Tout ce qui touche la gestion neuro-hormonale de l’organisme passe par le système sympathique au travers de ses relais secondaires que sont les plexus et la chaîne latérovertébrale, venant de l’hypophyse antérieure qui reçoit les fibres du thalamus, via l’hypothalamus.
La surveillance et la modulation de cette organisation sont assurées par le système parasympathique et ses ganglions.
La glande médullosurrénale, véritable centrale d’intervention, a pour fonction de stabiliser cet ensemble.
Mode d’action des hormones
Les hormones des vertébrés se déclinent en trois classes : des protéines et des peptides, des amines dérivées d’acides aminés, et des stéroïdes dérivés du cholestérol.
Les deux premières sont hydrosolubles, et ne traversent donc pas les membranes cellulaires : elles nécessitent des récepteurs membranaires pour agir. Les stéroïdes sont liposolubles et traversent les membranes: pour agir, il leur faut des récepteurs à l’intérieur des cellules cibles.
BON À SAVOIR
Une hormone donnée peut provoquer différentes réponses dans des cellules qui ont des récepteurs différents.

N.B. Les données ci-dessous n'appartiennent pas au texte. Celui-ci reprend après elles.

Lemma mapM_Forall2 {A B : Type} (f : A -> result B) (l : list A)
  (bs : list B) :
  mapM f l = Ok bs -> Forall2 (fun a b => f a = Ok b) l bs.
Proof.
  revert bs; induction l as [| a l IH]; simpl; intros bs H.
  - inversion H; constructor.
  - apply bind_ok in H as (b & Hb & H).
    apply bind_ok in H as (bs' & Hbs & H).
    inversion H; subst; constructor; auto.
Qed.

Lemma get_col_filter_rows (mask : list bool) (df : DataFrame) (name : string) :
  get_col (filter_rows mask df) name
  = bind (get_col df name) (fun col => Ok (select mask col)).
Proof.
  unfold get_col, filter_rows; simpl.
  rewrite (lookup_col_map (select mask)).
  destruct (lookup_col name (columns df)); reflexivity.
Qed.

Lemma has_col_filter_rows (mask : list bool) (df : DataFrame) (name : string) :
  has_col (filter_rows mask df) name = has_col df name.
Proof.
  unfold has_col, col_names, filter_rows; simpl.
  now rewrite map_map.
Qed.


Section ActorEnumeration.
Context {env : PyEnv}.

Lemma type_of_rows_spec (df : DataFrame) (ids : list cell) (aid : cell)
  (atype : Z) :
  type_of_rows (rows_of df ids aid) = Ok atype ->
  (has_col df "Actor_type" = false -> atype = 0%Z) /\
  (forall types, get_col df "Actor_type" = Ok types ->
     exists v rest,
       select (map (fun c => cell_eqb c aid) ids) types = v :: rest /\
       py_int v = Ok atype).
Proof.
  unfold type_of_rows, rows_of.
  rewrite has_col_filter_rows, get_col_filter_rows.
  destruct (has_col df "Actor_type") eqn:E.
  - destruct (has_col_get _ _ E) as [types Hget]; rewrite Hget; cbn [bind].
    intros H; split; [discriminate |].
    intros types' Ht; inversion Ht; subst types'.
    destruct (select _ types) as [| v rest]; [discriminate |].
    simpl in H; eauto.
  - intros H; inversion H; split; [reflexivity |].
    intros types Ht; apply get_col_has in Ht; congruence.
Qed.

(** C8, as the code has it: [extract_actors] returns the empty list when
    the loaded table has no actor-identifier column or no row; when it
    returns on a table with that column, it returns one entry for each
    value of [unique] of the column, in that order (distinct identifiers
    in first-appearance order), and the type code of an entry is [int] of
    the first value of the type column among the rows of that identifier
    (a missing first value makes [int] raise, so no list is returned), or
    0 when the table has no type column, in which case it always
    returns. *)
Theorem extract_actors_entries (file_bytes : bytes) (df : DataFrame) :
  load_actors file_bytes = Ok df ->
  (has_col df "Actor_Id" = false -> extract_actors file_bytes = Ok []) /\
  (lengths_ok df -> nrows df = 0%nat -> extract_actors file_bytes = Ok []) /\
  (forall ids, get_col df "Actor_Id" = Ok ids ->
     (forall infos, extract_actors file_bytes = Ok infos ->
        Forall2
          (fun aid info =>
             actor_id info = py_str aid /\
             actor_type_name info = actor_type_name_of (actor_type info) /\
             (has_col df "Actor_type" = false -> actor_type info = 0%Z) /\
             (forall types, get_col df "Actor_type" = Ok types ->
                exists v rest,
                  select (map (fun c => cell_eqb c aid) ids) types = v :: rest /\
                  py_int v = Ok (actor_type info)))
          (unique ids) infos) /\
     (has_col df "Actor_type" = false ->
      exists infos, extract_actors file_bytes = Ok infos) /\
     (forall c, In c ids -> existsb (cell_same c) (unique ids) = true) /\
     (forall l1 u l2, unique ids = l1 ++ u :: l2 ->
                      existsb (cell_same u) l1 = false) /\
     (forall c, unique (ids ++ [c])
                = unique ids
                  ++ if existsb (cell_same c) (unique ids) then [] else [c])).
Proof.
  intros Hload; unfold extract_actors; rewrite Hload; cbn [bind].
  split; [| split].
  - intros ->; reflexivity.
  - intros Hlen Hrows.
    destruct (has_col df "Actor_Id") eqn:E; [| reflexivity].
    destruct (has_col_get _ _ E) as [ids Hget]; rewrite Hget; cbn [negb bind].
    pose proof (get_col_length _ _ _ Hlen Hget) as Hl.
    rewrite Hrows in Hl; destruct ids; [reflexivity | discriminate].
  - intros ids Hget.
    rewrite (get_col_has _ _ _ Hget), Hget; cbn [negb bind].
    destruct (unique_spec ids) as (Hcov & Hfresh & Hsnoc).
    split; [| split; [| split; [| split]]]; auto.
    + clear Hcov Hfresh Hsnoc; intros infos H.
      apply mapM_Forall2 in H.
      induction H as [| aid info aids infos' Hone _ IH]; constructor; auto.
      apply bind_ok in Hone as (atype & Hty & Hone).
      inversion Hone; subst info; simpl.
      destruct (type_of_rows_spec _ _ _ _ Hty) as [H0 Hv].
      repeat split; auto.
    + intros Hnt.
      rewrite (mapM_total _ (fun aid => actor_info aid 0%Z)); [eauto |].
      intros aid _.
      unfold type_of_rows, rows_of; rewrite has_col_filter_rows, Hnt.
      reflexivity.
Qed.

Prenons l’adrénaline : via les récepteurs alpha des fibres lisses, elle provoque une constriction musculaire et une diminution du débit sanguin dans les viscères, alors que via les récepteurs bêta des muscles squelettiques, elle entraîne au contraire une dilatation, une meilleure irrigation, et le top des performances musculaires. Voici une action « yang » complexe, qui tout à la fois met de côté une activité digestive inutile, pour renforcer l’activité musculaire décisive en cas de combat ou de fuite.
Les tours de contrôle des activités endocriniennes : l’hypothalamus et l’hypophyse
L’hypothalamus, logé dans le diencéphale, reçoit de l’information en provenance des nerfs périphériques et des autres régions de l’encéphale, et il exerce une régulation hormonale en fonction de ces informations : température du corps, température extérieure, taux de glucose, entourage social, etc.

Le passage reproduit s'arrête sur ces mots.